Happiness. It's relative.

To celebrate our anniversary tomorrow, my husband went through the 3-inch stack of recipes he clipped from the New York Times over the past few years and threw out all the ones that had fish sauce as an ingredient.
It doesn’t quite match religious conversion as evidence of love, but it comes close, especially since fish sauce was central to one of our biggest disagreements this year. A few weeks ago, in an alarming and inexplicable move, he doused the world’s most beautiful Alaskan shrimp with fish sauce. “It’s a fabulous recipe. You’re going to love it!,” he said, as I choked my way through the fish sauce miasma enveloping the kitchen. He was in heaven.
I was incredulous that he’d maimed the shrimp with fish sauce, not only because the shrimp could absolutely stand on their own, being that totally luscious, but because my detestation of fish sauce is legendary. But my husband, who is orthodox in very few ways, never deviates from a recipe.
“Why did you use fish sauce? I hate fish sauce!”
“That’s what the recipe called for.”
I ate a ham sandwich for dinner while he sat across the room, exclaiming every two minutes, “You should try this! It’s great!”
It got uglier than that – a lot of threats to hard-cook his sunny side up eggs, since it seemed to me that if I’ve told him a hundred times that I hate fish sauce and he still uses it, I should break the yolks on his eggs and flip them over to fry until they look like Play-Doh pancakes made by a three-year old.
I told him that I would never cook another sunny side up egg in my lifetime.
I have since backed down.
The bottle of fish sauce is still in the refrigerator.
He threw out the recipes with fish sauce.
Such is marriage.
Reblogged this on Red's Wrap.
As a long time single two thoughts came to me. 1)Given that your husband is Jewish, was a ham sandwich a double comment? 2) Could fish sauce be a dipping sauce for those that enjoy it and not used by those who don’t. Personally I don’t think I have ever had it and don’t feel a need.

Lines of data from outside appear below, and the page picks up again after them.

(** C1. For every valid creation request, legacy single-file
    ([Create.post]) or multi-file ([CreateAction.post]), the paste the
    handler builds has a first file whose slug is the slug of the paste,
    and every later file keeps the identifier that was drawn for it (the
    [i]-th later file the identifier of draw [2 + i], draw 0 being the
    paste's and draw 1 the one the first file gave up). That paste is
    what the handler commits: it is appended to the store and the
    client is sent to it, unless the store refuses the commit. *)
Theorem first_file_has_paste_slug :
  (∀ now removal slug_create lexer_ raw_ expiry seconds db,
      lexer_ ∈ list_languages →
      Py.strip raw_ ≠ "" →
      expiries configuration !! expiry = Some seconds →
      ∃ paste file,
        paste = Create_build now removal slug_create lexer_ raw_ seconds
        ∧ slug paste = slug_create
        ∧ files paste = [file]
        ∧ file_slug file = slug paste
        ∧ Create_post now removal slug_create lexer_ raw_ expiry db =
            if unique_slugs db paste
            then (Redirect ("/" +:+ slug paste) [removal_cookie paste], db ++ [paste])
            else (Raise IntegrityError, db))
  ∧ (∀ now removal slug_context a db seconds,
      CreateAction_valid a →
      expiries configuration !! arg_expiry a = Some seconds →
      (total_size (CreateAction_drawn (slug_context (bool_decide (arg_long a = None))) a)
         ≤ paste_size configuration)%Z →
      ∃ paste file rest,
        CreateAction_build now removal (slug_context (bool_decide (arg_long a = None)))
          seconds a = inr paste
        ∧ slug paste = slug_context (bool_decide (arg_long a = None)) 0
        ∧ files paste = file :: rest
        ∧ file_slug file = slug paste
        ∧ List.length (files paste) = List.length (arg_lexers a)
        ∧ (∀ i f, rest !! i = Some f →
             file_slug f = slug_context (bool_decide (arg_long a = None)) (2 + i))
        ∧ CreateAction_post now removal slug_context a db =
            if unique_slugs db paste
            then (Redirect ("/" +:+ slug paste) [removal_cookie paste], db ++ [paste])
            else (Raise IntegrityError, db)).
Proof.
  split.
  - intros now removal slug_create lexer_ raw_ expiry seconds db Hlex Hraw Hexp.
    eexists _, _. split; [reflexivity|]. split; [reflexivity|].
    split; [reflexivity|]. split; [reflexivity|].
    unfold Website.Create_post.
    rewrite bool_decide_true by done. simpl negb. cbv iota.
    apply truthy_true in Hraw. rewrite Hraw, (truthy_strip _ Hraw). simpl orb. cbv iota.
    rewrite Hexp. unfold session_add. by destruct (unique_slugs _ _).
  - intros now removal slug_context a db seconds Hvalid Hexp Hsize.
    set (ctx := slug_context (bool_decide (arg_long a = None))) in *.
    pose proof Hvalid as (_ & Hne & Hraws & Hnames & _ & _).
    destruct (CreateAction_build_within now removal ctx seconds a Hne Hraws Hnames Hsize)
      as (file & rest & Hdrawn & Hbuild).
    eexists _, _, rest. split; [exact Hbuild|]. simpl.
    split; [done|]. split; [done|]. split; [done|]. split; [|split].
    + apply (f_equal List.length) in Hdrawn. simpl in Hdrawn. rewrite <- Hdrawn.
      unfold Website.CreateAction_drawn.
      by rewrite length_CreateAction_files, length_zip3.
    + intros i f Hi.
      assert (CreateAction_drawn ctx a !! S i = Some f) as Hf by by rewrite Hdrawn.
      apply lookup_CreateAction_files in Hf as [Hf _]. by rewrite Hf.
    + rewrite (CreateAction_post_valid _ _ _ _ _ seconds) by done.
      fold ctx. rewrite Hbuild. unfold session_add. by destruct (unique_slugs _ _).
Qed.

Paula – are you suggesting that my eating a ham sandwich was some sort of veiled insult — LOL?! Oh my. Jews eat ham, bacon, corned beef, latkes, lasagna, pad Thai, all kinds of stuff. Some Jews avoid certain foods for religious reasons – Howard’s not one of them. 🙂 It really depends on how observant an individual is – a great deal of variation.
Here it is cilantro. Yes, such is marriage.
Yeah – you either love cilantro or it’s a total no go. No in-between.
I’m with you!! I’m an equal opportunity eater, but fish sauce is an abomination. Happy almost anniversary!
That’s why we’re blogging soulmates!
😘
Sounds like home to me. Garry like only old movies he’s seen at least a dozen times before and though he is serious baseball fan, if baseball is over, he’ll fill in with ANY sport. And he has yet to understand that when he says “Whatever you’d like to watch is fine with me,” sitting in his corner of the sofa suffering while whatever I want to watch is on doesn’t really match the moment.
Mind you, I’ve learned to really like baseball because if I didn’t, I wouldn’t see him from March through October.
Thus is marriage. At least we are on the same side politically.
Maybe he’ll throw out the fish sauce bottle in the morning.
Nah – he’s holding out hope that I’ll ‘convert’ to loving fish sauce.